(* ===== verification/Vsomeip.v ===== *)
(** * The SOME/IP gateway (nanomq_cli/vsomeip_gateway.cc)

    The gateway subscribes at a broker and sends the payloads it receives to a
    SOME/IP service; responses and notifications of the service are published.
    vSomeIP is a library the sources only call: its callbacks are the events of
    a step function, which keep the order the program gives them: none before
    the application was created.  The parser of the configuration file is
    nanolib's and a parameter. *)

From S2P Require Import Prelude OptsApi.

Module Vsomeip.

(** vsomeip_gateway_conf *)
Record vsomeip_gateway_conf := VsomeipConf {
  vc_mqtt_url : option bytes;
  vc_pub_topic : option bytes;
  vc_sub_topic : option bytes;
  vc_username : option bytes;
  vc_password : option bytes;
  vc_clientid : option bytes;
  vc_proto_ver : Z;
  vc_keepalive : Z;
  vc_service_id : Z;
  vc_service_instance_id : Z;
  vc_service_method_id : Z;
  vc_service_event_id : Z;
  vc_service_eventgroup_id : Z;
  vc_conf_path : option bytes;
  vc_clean_start : bool;
  vc_parallel : Z;
  vc_path : option bytes;
  vc_http_enable : bool
}.

(** Four members keep what the memory held. *)
Definition vsomeip_gateway_conf_init (c : vsomeip_gateway_conf) : vsomeip_gateway_conf :=
  VsomeipConf None None None None None None 4 60 0 0 0 0 0 None
    (vc_clean_start c) (vc_parallel c) (vc_path c) (vc_http_enable c).

Definition with_path (c : vsomeip_gateway_conf) (p : option bytes) : vsomeip_gateway_conf :=
  VsomeipConf (vc_mqtt_url c) (vc_pub_topic c) (vc_sub_topic c) (vc_username c) (vc_password c) (vc_clientid c)
    (vc_proto_ver c) (vc_keepalive c) (vc_service_id c) (vc_service_instance_id c) (vc_service_method_id c)
    (vc_service_event_id c) (vc_service_eventgroup_id c) (vc_conf_path c) (vc_clean_start c) (vc_parallel c) p
    (vc_http_enable c).

(** The variable that is put into the environment; it is an array on the stack
    of the function. *)
Definition config_variable (c : vsomeip_gateway_conf) : option bytes :=
  p ← vc_conf_path c; Some (take 127 (lit "VSOMEIP_CONFIGURATION=" ++ p)).

(** -1 without the topics.  The default for the URL is the value of an
    expression that nothing takes. *)
Definition vsomeip_gateway_conf_check_and_set (c : vsomeip_gateway_conf) : option vsomeip_gateway_conf :=
  match vc_sub_topic c, vc_pub_topic c with
  | Some _, Some _ => Some c
  | _, _ => None
  end.

(** ** Options *)

Definition OPT_HELP : Z := 1.
Definition OPT_CONFFILE : Z := 2.

Definition cmd_opts : list optspec :=
  [OptSpec (lit "help") 104 OPT_HELP false; OptSpec (lit "conf") 0 OPT_CONFFILE true].

Definition vsomeip_opt (val : Z) (arg : option bytes) (c : vsomeip_gateway_conf) : vsomeip_gateway_conf + stop :=
  if val =? OPT_HELP then inr (ExitWith 0)
  else if val =? OPT_CONFFILE then
    match arg with Some a => inl (with_path c (Some a)) | None => inr UseNull end
  else inl c.

(** ** The running gateway *)

(** The type and result of a SOME/IP message. *)
Inductive message_type := MT_RESPONSE | MT_NOTIFICATION | MT_OTHER (t : Z).
Record message := Message { me_service : Z; me_instance : Z; me_ok : bool; me_type : message_type; me_payload : bytes }.

(** What the gateway does. *)
Inductive action :=
  | SendRequest (service instance method : Z) (payload : bytes)
  | Publish (topic : option bytes) (payload : bytes) (qos : Z)
  | RequestService (service instance : Z)
  | CtxRecv
  | SendSubscribe (topic : option bytes) (qos : Z)
  | UseNull.

Inductive work_state := INIT | RECV | WAIT | SEND.

(** is_available, and whether vc_ptr is set. *)
Record gateway := Gateway { is_available : bool; vc_ptr : bool }.

(** The calls of the library and of the workers of the subscription, which are
    in RECV after client() has called each once; [None] of a message is one that
    is not there. *)
Inductive event :=
  | Created
  | StateRegistered
  | Availability (service instance : Z) (available : bool)
  | OnMessage (m : message)
  | Connected
  | Worker (result : Z) (payload : option bytes).

Section Gateway.

Context (c : vsomeip_gateway_conf).

Definition on_state_cbk : list action := [RequestService (vc_service_id c) (vc_service_instance_id c)].

Definition on_availability_cbk (service instance : Z) (available : bool) (g : gateway) : gateway :=
  if (vc_service_id c =? service) && (vc_service_instance_id c =? instance) && available
  then Gateway true (vc_ptr g) else g.

Definition send_message (payload : bytes) : list action :=
  [SendRequest (vc_service_id c) (vc_service_instance_id c) (vc_service_method_id c) payload].

Definition on_message_cbk (m : message) : list action :=
  if (vc_service_id c =? me_service m) && (vc_service_instance_id c =? me_instance m) && me_ok m then
    match me_type m with
    | MT_RESPONSE | MT_NOTIFICATION => [Publish (vc_pub_topic c) (me_payload m) 0]
    | MT_OTHER _ => []
    end
  else [].

Definition connect_cb : list action :=
  match vc_sub_topic c with None => [UseNull] | Some t => [SendSubscribe (Some t) 0] end.

Definition check_recv (payload : bytes) (g : gateway) : list action :=
  if 0 <? blen payload then
    if is_available g then if vc_ptr g then send_message payload else [UseNull] else []
  else [].

(** The callback of a worker; an error is only logged. *)
Definition vsomeip_gateway_sub_cb (st : work_state) (result : Z) (payload : option bytes) (g : gateway)
  : work_state * list action :=
  match st with
  | INIT => (RECV, [CtxRecv])
  | RECV =>
      match payload with
      | None => (RECV, [UseNull])
      | Some p => (RECV, check_recv p g ++ [CtxRecv])
      end
  | WAIT | SEND => (st, [])
  end.

Definition on_event (e : event) (g : gateway) : gateway * list action :=
  match e with
  | Created => (Gateway (is_available g) true, [])
  | StateRegistered => (g, on_state_cbk)
  | Availability s i a => (on_availability_cbk s i a g, [])
  | OnMessage m => (g, on_message_cbk m)
  | Connected => (g, connect_cb)
  | Worker r p => (g, snd (vsomeip_gateway_sub_cb RECV r p g))
  end.

Fixpoint run (l : list event) (g : gateway) : list action :=
  match l with [] => [] | e :: l => let '(g, k) := on_event e g in k ++ run l g end.

(** The callbacks of the library come after the application was created; the
    workers of the subscription are started before that. *)
Fixpoint ordered (created : bool) (l : list event) : bool :=
  match l with
  | [] => true
  | Created :: l => negb created && ordered true l
  | (StateRegistered | Availability _ _ _ | OnMessage _) :: l => created && ordered created l
  | _ :: l => ordered created l
  end.

(** ** Properties *)

Definition requests (k : list action) : list bytes :=
  omap (fun a => match a with SendRequest _ _ _ p => Some p | _ => None end) k.
Definition publishes (k : list action) : list bytes :=
  omap (fun a => match a with Publish _ p _ => Some p | _ => None end) k.

(** What a service is to be sent: the payloads that are not empty and arrive
    after it was reported available. *)
Fixpoint wanted_requests (available : bool) (l : list event) : list bytes :=
  match l with
  | [] => []
  | Availability s i a :: l =>
      wanted_requests (available || ((vc_service_id c =? s) && (vc_service_instance_id c =? i) && a)) l
  | Worker _ (Some p) :: l => (if available && (0 <? blen p) then [p] else []) ++ wanted_requests available l
  | _ :: l => wanted_requests available l
  end.

Definition wanted_publishes (l : list event) : list bytes :=
  omap (fun e => match e with
    | OnMessage m =>
        if (vc_service_id c =? me_service m) && (vc_service_instance_id c =? me_instance m) && me_ok m then
          match me_type m with MT_OTHER _ => None | _ => Some (me_payload m) end
        else None
    | _ => None end) l.

Lemma requests_app k l : requests (k ++ l) = requests k ++ requests l.
Proof. apply omap_app. Qed.

Lemma publishes_app k l : publishes (k ++ l) = publishes k ++ publishes l.
Proof. apply omap_app. Qed.

Lemma run_spec l g :
  ordered (vc_ptr g) l = true -> (is_available g = true -> vc_ptr g = true) -> is_Some (vc_sub_topic c) ->
  (forall r p, Worker r p ∈ l -> is_Some p) ->
  (UseNull ∉ run l g) /\ requests (run l g) = wanted_requests (is_available g) l /\ publishes (run l g) = wanted_publishes l.
Proof.
  intros Ho Hi [t Ht] Hw. revert g Ho Hi. induction l as [|e l IH]; intros g Ho Hi; [split_and!; [apply not_elem_of_nil|done..]|].
  assert (forall r p, Worker r p ∈ l -> is_Some p) as Hw' by (intros r p H; apply (Hw r p); by right).
  specialize (IH Hw'). cbn [run]. destruct g as [av ptr]. cbn [is_available vc_ptr] in *.
  destruct e as [| |s i a|m| |r p]; cbn [on_event ordered] in *.
  - apply andb_true_iff in Ho as [_ Ho]. by apply (IH (Gateway av true)).
  - apply andb_true_iff in Ho as [-> Ho]. destruct (IH (Gateway av true) Ho Hi) as (I1 & I2 & I3).
    unfold on_state_cbk. rewrite requests_app, publishes_app, I2, I3. split_and!; [|done..]. set_solver.
  - apply andb_true_iff in Ho as [-> Ho]. unfold on_availability_cbk. cbn [app wanted_requests].
    destruct (_ && _ && a) eqn:Ea.
    + rewrite orb_true_r. by apply (IH (Gateway true true)).
    + rewrite orb_false_r. by apply (IH (Gateway av true)).
  - apply andb_true_iff in Ho as [-> Ho]. destruct (IH (Gateway av true) Ho Hi) as (I1 & I2 & I3).
    rewrite requests_app, publishes_app, I2, I3. unfold on_message_cbk, wanted_publishes. cbn [omap list_omap].
    destruct (_ && _ && me_ok m); [|done]. destruct (me_type m); (split_and!; [|done..]); set_solver.
  - destruct (IH (Gateway av ptr) Ho Hi) as (I1 & I2 & I3). unfold connect_cb. rewrite Ht.
    rewrite requests_app, publishes_app, I2, I3. split_and!; [|done..]. set_solver.
  - destruct (Hw r p) as [q ->]; [by left|]. destruct (IH (Gateway av ptr) Ho Hi) as (I1 & I2 & I3).
    unfold vsomeip_gateway_sub_cb, check_recv. cbn [is_available vc_ptr wanted_requests snd].
    rewrite !requests_app, !publishes_app, I2, I3.
    destruct (0 <? blen q), av; cbn [andb]; [rewrite (Hi eq_refl)| | |]; (split_and!; [set_solver|done..]).
Qed.

(** The gateway hands over what it should, in order: to the service the payloads
    that arrive once it was available, to the broker the responses and
    notifications of the service; and it never uses an application that is not
    there, although its workers run before the application is created. *)
Theorem gateway_forwards l :
  ordered false l = true -> is_Some (vc_sub_topic c) -> (forall r p, Worker r p ∈ l -> is_Some p) ->
  let k := run l (Gateway false false) in
  (UseNull ∉ k) /\ requests k = wanted_requests false l /\ publishes k = wanted_publishes l.
Proof. intros. by apply run_spec. Qed.

(** A service that becomes unavailable stays available for the gateway. *)
Theorem unavailable_ignored p :
  0 < blen p ->
  let s := vc_service_id c in let i := vc_service_instance_id c in
  run [Created; Availability s i true; Availability s i false; Worker 0 (Some p)] (Gateway false false)
    = send_message p ++ [CtxRecv].
Proof.
  intros Hp s i. cbn [run on_event]. unfold on_availability_cbk. fold s i. rewrite !Z.eqb_refl, andb_false_r. cbn [andb vc_ptr].
  unfold vsomeip_gateway_sub_cb, check_recv. cbn [is_available vc_ptr snd]. rewrite (proj2 (Z.ltb_lt 0 (blen p)) Hp). cbn. done.
Qed.

(** A failed receive has no message, which is used all the same. *)
Theorem vsomeip_receive_error rv g : vsomeip_gateway_sub_cb RECV rv None g = (RECV, [UseNull]).
Proof. done. Qed.

(** Without a URL in the file the gateway dials NULL: the default is lost. *)
Theorem vsomeip_default_lost c' :
  vsomeip_gateway_conf_check_and_set c = Some c' -> vc_mqtt_url c = None -> vc_mqtt_url c' = None.
Proof. unfold vsomeip_gateway_conf_check_and_set. destruct (vc_sub_topic c), (vc_pub_topic c); congruence. Qed.

End Gateway.

(** ** The start *)

Section Start.

Context `{OP : OptsParse}.

Definition vsomeip_gateway_parse_opts (argv : list bytes) (c : vsomeip_gateway_conf)
  : option (vsomeip_gateway_conf * bool + stop) :=
  r ← parse_loop cmd_opts vsomeip_opt (S (length argv)) (drop 1 argv) 1 c;
  Some (match r with inl (c, rv) => inl (c, rv =? -1) | inr e => inr e end).

(** What client() and vsomeip_gateway() do. *)
Inductive start_action :=
  | OpenMqtt | AllocWorks (n : Z)
  | SetConnect (proto keepalive : Z) (clean : bool) (user pass : option bytes)
  | CreateDialer (url : option bytes) | StartDialer | StartWorks (n : Z)
  | CreateApplication | InitApplication | StartApplication.

Definition client (c : vsomeip_gateway_conf) (opened : Z) : list start_action :=
  OpenMqtt ::
  if negb (opened =? 0) then []
  else
    [AllocWorks (vc_parallel c);
     SetConnect (vc_proto_ver c) (vc_keepalive c) (vc_clean_start c) (vc_username c) (vc_password c);
     CreateDialer (vc_mqtt_url c); StartDialer; StartWorks (vc_parallel c)].

(** The result of client is not looked at. *)
Definition vsomeip_gateway (c : vsomeip_gateway_conf) (opened : Z) (init : bool) : Z * list start_action :=
  (if init then 0 else 1,
   client c opened ++ [CreateApplication; InitApplication] ++ if init then [StartApplication] else []).

Context (conf_vsomeip_gateway_parse_ver2 : vsomeip_gateway_conf -> vsomeip_gateway_conf).

(** Whether the HTTP server is started, and the actions. *)
Definition vsomeip_gateway_start (memory : vsomeip_gateway_conf) (argv : list bytes) (opened : Z) (init : bool)
  : option (bool * list start_action + stop) :=
  r ← vsomeip_gateway_parse_opts argv (vsomeip_gateway_conf_init memory);
  Some (match r with
        | inr e => inr e
        | inl (c, _) =>
            let c := conf_vsomeip_gateway_parse_ver2 c in
            inl (vc_http_enable c,
                 match vsomeip_gateway_conf_check_and_set c with
                 | Some c => snd (vsomeip_gateway c opened init)
                 | None => []
                 end)
        end).

(** A failed connection of the subscription is not noticed: the application is
    started without a socket to publish on. *)
Theorem vsomeip_starts_unconnected c opened :
  opened <> 0 -> vsomeip_gateway c opened true = (0, [OpenMqtt; CreateApplication; InitApplication; StartApplication]).
Proof. intros H. unfold vsomeip_gateway, client. by rewrite (proj2 (Z.eqb_neq _ _) H). Qed.

End Start.

End Vsomeip.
■ ■ ■ ■ ■ ■ ■
» What is required: What you return should be exactly the lines above, starting at the one with "Theorem unavailable_ignored p" and ending at the one with "SetConnect (vc_proto_ver c)", and nothing else.

» Output for this task:
Theorem unavailable_ignored p :
  0 < blen p ->
  let s := vc_service_id c in let i := vc_service_instance_id c in
  run [Created; Availability s i true; Availability s i false; Worker 0 (Some p)] (Gateway false false)
    = send_message p ++ [CtxRecv].
Proof.
  intros Hp s i. cbn [run on_event]. unfold on_availability_cbk. fold s i. rewrite !Z.eqb_refl, andb_false_r. cbn [andb vc_ptr].
  unfold vsomeip_gateway_sub_cb, check_recv. cbn [is_available vc_ptr snd]. rewrite (proj2 (Z.ltb_lt 0 (blen p)) Hp). cbn. done.
Qed.

(** A failed receive has no message, which is used all the same. *)
Theorem vsomeip_receive_error rv g : vsomeip_gateway_sub_cb RECV rv None g = (RECV, [UseNull]).
Proof. done. Qed.

(** Without a URL in the file the gateway dials NULL: the default is lost. *)
Theorem vsomeip_default_lost c' :
  vsomeip_gateway_conf_check_and_set c = Some c' -> vc_mqtt_url c = None -> vc_mqtt_url c' = None.
Proof. unfold vsomeip_gateway_conf_check_and_set. destruct (vc_sub_topic c), (vc_pub_topic c); congruence. Qed.

End Gateway.

(** ** The start *)

Section Start.

Context `{OP : OptsParse}.

Definition vsomeip_gateway_parse_opts (argv : list bytes) (c : vsomeip_gateway_conf)
  : option (vsomeip_gateway_conf * bool + stop) :=
  r ← parse_loop cmd_opts vsomeip_opt (S (length argv)) (drop 1 argv) 1 c;
  Some (match r with inl (c, rv) => inl (c, rv =? -1) | inr e => inr e end).

(** What client() and vsomeip_gateway() do. *)
Inductive start_action :=
  | OpenMqtt | AllocWorks (n : Z)
  | SetConnect (proto keepalive : Z) (clean : bool) (user pass : option bytes)
  | CreateDialer (url : option bytes) | StartDialer | StartWorks (n : Z)
  | CreateApplication | InitApplication | StartApplication.

Definition client (c : vsomeip_gateway_conf) (opened : Z) : list start_action :=
  OpenMqtt ::
  if negb (opened =? 0) then []
  else
    [AllocWorks (vc_parallel c);
     SetConnect (vc_proto_ver c) (vc_keepalive c) (vc_clean_start c) (vc_username c) (vc_password c);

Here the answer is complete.